A very "knowledgeable" Polish guy messed with mine for ages....setting the timing "by ear" using a rattle gun to loosen the bolt on the timing pulley.
After about 3 hours, he got it "close".
Then I showed him the results from VCDS, and told him about adjusting the idler/tensioner pulleys.....he'd never heard about that!
There's a guy in UK, Simon Baxter, who actually got a 3 page write up in a motor magazine about changing timing belts/setting them up....I don't think he owns a DTI.....or at least I never saw one whilst he was doing my van!
He had "the tools".....but I DO remember him complaining that since they'd "upgraded" to a tablet PC (with genuine RossTech lead), that it was more difficult than with his old laptop!
About 2 hours to do all belts/pulleys/etc....and after the work, went for a drive to warm the engine up....VCDS showed 0.55-0.57.....I was happy with that!
 
Discussion starter · #32 ·
Hi Or_GazM

Thanks for chipping in there, appreciated.

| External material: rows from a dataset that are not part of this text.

(* ===== verification/WsbmMM.v ===== *)
(** The memory manager of the buffer pools: libwsbm/src/wsbm_mm.c.

    A range of addresses is cut into blocks, kept in two lists whose links are inside
    the nodes: [ML], all the blocks in the order of their addresses, and [FL], the
    stack of the free ones.  The heads of both lists are in the
    manager, at the address [HEAD] (struct _WsbmMM and struct _WsbmMMNode start with
    the same two links, so that the manager's address is that of its heads' entry).
    The pointer of a node to its manager is left out: there is one. *)
From stdpp Require Import gmap.
From S2P Require Import Prelude Memory Rings.

Record mm_node := { node_free : bool; node_start : Z; node_size : Z }.

(** * The memory *)

Inductive list_id := FL | ML.

Record wsbm_mm := { fl_entry : links; ml_entry : links; nodes : gmap Z mm_node }.

Definition HEAD : Z := 0.
Definition ENOMEM : Z := 12.

Definition ulong (z : Z) : Z := z mod 2 ^ 32.

Definition mm_links (l : list_id) (s : wsbm_mm) : links :=
  match l with FL => fl_entry s | ML => ml_entry s end.

Definition set_mm_links (l : list_id) (k : links) (s : wsbm_mm) : wsbm_mm :=
  match l with
  | FL => {| fl_entry := k; ml_entry := ml_entry s; nodes := nodes s |}
  | ML => {| fl_entry := fl_entry s; ml_entry := k; nodes := nodes s |}
  end.

Definition set_nodes (n : gmap Z mm_node) (s : wsbm_mm) : wsbm_mm :=
  {| fl_entry := fl_entry s; ml_entry := ml_entry s; nodes := n |}.

#[export] Program Instance wsbm_mm_links : Linked list_id wsbm_mm := {|
  Rings.links_of := mm_links;
  Rings.set_links := set_mm_links;
  Rings.live _ s p := (p =? HEAD) || bool_decide (is_Some (nodes s !! p)) |}.
Next Obligation. by intros []. Qed.
Next Obligation. by intros []. Qed.
Next Obligation. by intros []. Qed.

Section wsbm_mm.
Context `{Malloc mm_node}.

Abbreviation MM A := (M (list mcall) wsbm_mm A).

Definition get_node (p : Z) : MM mm_node :=
  s ← get; match nodes s !! p with Some n => mret n | None => undefined end.

Definition set_node (p : Z) (n : mm_node) : MM unit :=
  s ← get;
  if bool_decide (is_Some (nodes s !! p)) then modify (set_nodes (<[p := n]> (nodes s))) else undefined.

Definition malloc : MM (option Z) := fun s h =>
  match malloc_gives h (dom (nodes s)) with
  | Some (p, n) => Done (Some p) (set_nodes (<[p := n]> (nodes s)) s) (M_malloc (Some p) :: h)
  | None => Done None s (M_malloc None :: h)
  end.

Definition free (p : Z) : MM unit := fun s h =>
  if bool_decide (is_Some (nodes s !! p)) then
    Done tt {| fl_entry := forget p (fl_entry s); ml_entry := forget p (ml_entry s);
               nodes := delete p (nodes s) |} (M_free p :: h)
  else Undef h.

(** ** The manager *)

Definition wsbmMMTailSpace : MM Z :=
  tail_node ← get_prev ML HEAD;
  entry ← get_node tail_node;
  if negb (node_free entry) then mret 0 else mret (node_size entry).

Definition wsbmMMRemoveSpaceFromTail (size : Z) : MM Z :=
  tail_node ← get_prev ML HEAD;
  entry ← get_node tail_node;
  if negb (node_free entry) then mret (- ENOMEM)
  else if node_size entry <=? size then mret (- ENOMEM)
  else
    set_node tail_node {| node_free := node_free entry; node_start := node_start entry;
                          node_size := ulong (node_size entry - size) |} ;;
    mret 0.

Definition wsbmMMCreateTailNode (start size : Z) : MM Z :=
  child ← malloc;
  match child with
  | None => mret (- ENOMEM)
  | Some child =>
      set_node child {| node_free := true; node_start := start; node_size := size |} ;;
      WSBMLISTADDTAIL ML child HEAD ;;
      WSBMLISTADDTAIL FL child HEAD ;;
      mret 0
  end.

(** [None] is NULL. *)
Definition wsbmMMSplitAtStart (parent size : Z) : MM (option Z) :=
  child ← malloc;
  match child with
  | None => mret None
  | Some child =>
      WSBMINITLISTHEAD FL child ;;
      p ← get_node parent;
      set_node child {| node_free := false; node_start := node_start p; node_size := size |} ;;
      WSBMLISTADDTAIL ML child parent ;;
      WSBMINITLISTHEAD FL child ;;
      p ← get_node parent;
      set_node parent {| node_free := node_free p; node_start := ulong (node_start p + size);
                         node_size := ulong (node_size p - size) |} ;;
      mret (Some child)
  end.

(** [wsbmMMPutBlock]: the block grows the previous one, then the next one is absorbed
    or grows, and what was not merged is put on the stack. *)
Definition put_prev (cur p : Z) : MM (option Z) :=
  if p =? HEAD then mret None
  else
    prev_node ← get_node p;
    if node_free prev_node then
      c ← get_node cur;
      set_node p {| node_free := node_free prev_node; node_start := node_start prev_node;
                    node_size := ulong (node_size prev_node + node_size c) |} ;;
      mret (Some p)
    else mret None.

Definition put_next (cur n : Z) (merged : option Z) : MM bool :=
  if n =? HEAD then mret (bool_decide (is_Some merged))
  else
    next_node ← get_node n;
    if node_free next_node then
      match merged with
      | Some p =>
          prev_node ← get_node p;
          set_node p {| node_free := node_free prev_node; node_start := node_start prev_node;
                        node_size := ulong (node_size prev_node + node_size next_node) |} ;;
          WSBMLISTDEL ML n ;;
          WSBMLISTDEL FL n ;;
          free n ;;
          mret true
      | None =>
          c ← get_node cur;
          set_node n {| node_free := node_free next_node; node_start := node_start c;
                        node_size := ulong (node_size next_node + node_size c) |} ;;
          mret true
      end
    else mret (bool_decide (is_Some merged)).

Definition put_last (cur : Z) (merged : bool) : MM unit :=
  if negb merged then
    c ← get_node cur;
    set_node cur {| node_free := true; node_start := node_start c; node_size := node_size c |} ;;
    WSBMLISTADD FL cur HEAD
  else
    WSBMLISTDEL ML cur ;;
    free cur.

Definition wsbmMMPutBlock (cur : Z) : MM unit :=
  p ← get_prev ML cur;
  merged ← put_prev cur p;
  n ← get_next ML cur;
  merged ← put_next cur n merged;
  put_last cur merged.

Definition misalignment (start alignment : Z) : Z := if alignment =? 0 then 0 else start mod alignment.

(** [wsbmMMGetBlock] once the start of [parent] is aligned. *)
Definition get_aligned (parent size : Z) (align_splitoff : option Z) : MM (option Z) :=
  p ← get_node parent;
  if node_size p =? size then
    WSBMLISTDELINIT FL parent ;;
    set_node parent {| node_free := false; node_start := node_start p; node_size := node_size p |} ;;
    mret (Some parent)
  else
    child ← wsbmMMSplitAtStart parent size;
    match align_splitoff with Some a => wsbmMMPutBlock a | None => mret tt end ;;
    mret child.

Definition wsbmMMGetBlock (parent size alignment : Z) : MM (option Z) :=
  p ← get_node parent;
  let tmp := misalignment (node_start p) alignment in
  if tmp =? 0 then get_aligned parent size None
  else
    align_splitoff ← wsbmMMSplitAtStart parent (alignment - tmp);
    match align_splitoff with
    | None => mret None
    | Some a => get_aligned parent size (Some a)
    end.

(** The loop of [wsbmMMSearchFree] from [entry] on; the nodes bound its rounds. *)
Fixpoint search_loop (fuel : nat) (entry size alignment : Z) (best_match : bool) (best : option Z)
    (best_size : Z) : MM (option Z) :=
  if entry =? HEAD then mret best
  else
    match fuel with
    | O => undefined
    | S n =>
        e ← get_node entry;
        let continue best best_size :=
          entry ← get_next FL entry; search_loop n entry size alignment best_match best best_size in
        if node_size e <? size then continue best best_size
        else
          let tmp := misalignment (node_start e) alignment in
          let wasted := if tmp =? 0 then 0 else alignment - tmp in
          if ulong (size + wasted) <=? node_size e then
            if negb best_match then mret (Some entry)
            else if size <? best_size then continue (Some entry) (node_size e)
            else continue best best_size
          else continue best best_size
    end.

Definition wsbmMMSearchFree (size alignment : Z) (best_match : bool) : MM (option Z) :=
  s ← get;
  entry ← get_next FL HEAD;
  search_loop (base.size (nodes s)) entry size alignment best_match None (2 ^ 32 - 1).

Definition wsbmMMclean : MM bool :=
  n ← get_next ML HEAD; n ← get_next ML n; mret (n =? HEAD).

Definition wsbmMMinit (start size : Z) : MM Z :=
  modify (fun _ => {| fl_entry := {| nexts := ∅; prevs := ∅ |}; ml_entry := {| nexts := ∅; prevs := ∅ |};
                      nodes := ∅ |}) ;;
  WSBMINITLISTHEAD ML HEAD ;;
  WSBMINITLISTHEAD FL HEAD ;;
  wsbmMMCreateTailNode start size.

Definition wsbmMMtakedown : MM unit :=
  entry ← get_next FL HEAD;
  m ← get_next ML entry;
  if negb (m =? HEAD) then mret tt
  else
    f ← get_next FL entry;
    if negb (f =? HEAD) then mret tt
    else
      WSBMLISTDEL FL entry ;;
      WSBMLISTDEL ML entry ;;
      free entry.

(** How a pool asks for a block, in [pool_create] and [pool_validate] of
    wsbm_userpool.c, which look for the best match. *)
Definition pool_get (best_match : bool) (size alignment : Z) : MM (option Z) :=
  node ← wsbmMMSearchFree size alignment best_match;
  match node with
  | None => mret None
  | Some node => wsbmMMGetBlock node size alignment
  end.

End wsbm_mm.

My defense of the DTI is because the belt has been removed on the pump timing side, so I can't simply lock the pump and retain the advance that it has been using up to this point. The DTI allows me to find a 'starting' position (literally and metaphorically). After that I'll use VCDS to give me the timing that I want. If I was changing the belts on a van that had been running well, then I'd lock the pump, mark anything that moves in Tippex and hope I don't put the belts on one tooth out. As we've seen, that last still happens.

ElsaWin describes the DTI followed by VAG1552 method, and who am I to argue with them as this is ideal for the situation I am currently in, and it is clear that VW expects that some dynamic final setting of the timing is carried out.

Clearly if your van is chugging away quite happily and you get there with only the DTI or Dynamic method, and you are happy - then it's your van so do what you want. I'll use both because it's best in my situation. I don't have any ego to bruise over this - I'm just going the best way to do what I thought I'd paid for.

My comments in the previous post about variables were there to illustrate that VCDS/VAG1552 etc are not there to confirm the DTI got the timing right, but are there because the DTI setting is NOT expected to get the timing right.

I think I need to walk away from this discussion.
 
Discussion starter · #33 · (Edited)
P.S.
Almost forgot.
Thanks to everyone for contributing. It's been very useful as I've gone from not even considering doing this kind of job to (almost but not quite) looking forward to doing it in 4 years time.
Useful picture time for the inexperienced like me:
183257

The thin white Tippex marks are the ones I painted using masking-tape after aligning the crankshaft and camshaft to exactly TDC.
I found that these marks are the single most useful alignment marks for all subsequent work on the timing side, as looking at the flywheel for TDC is unnecessarily painful and also impossible when underneath the vehicle.
Good luck to anyone else who tackles this for the first time.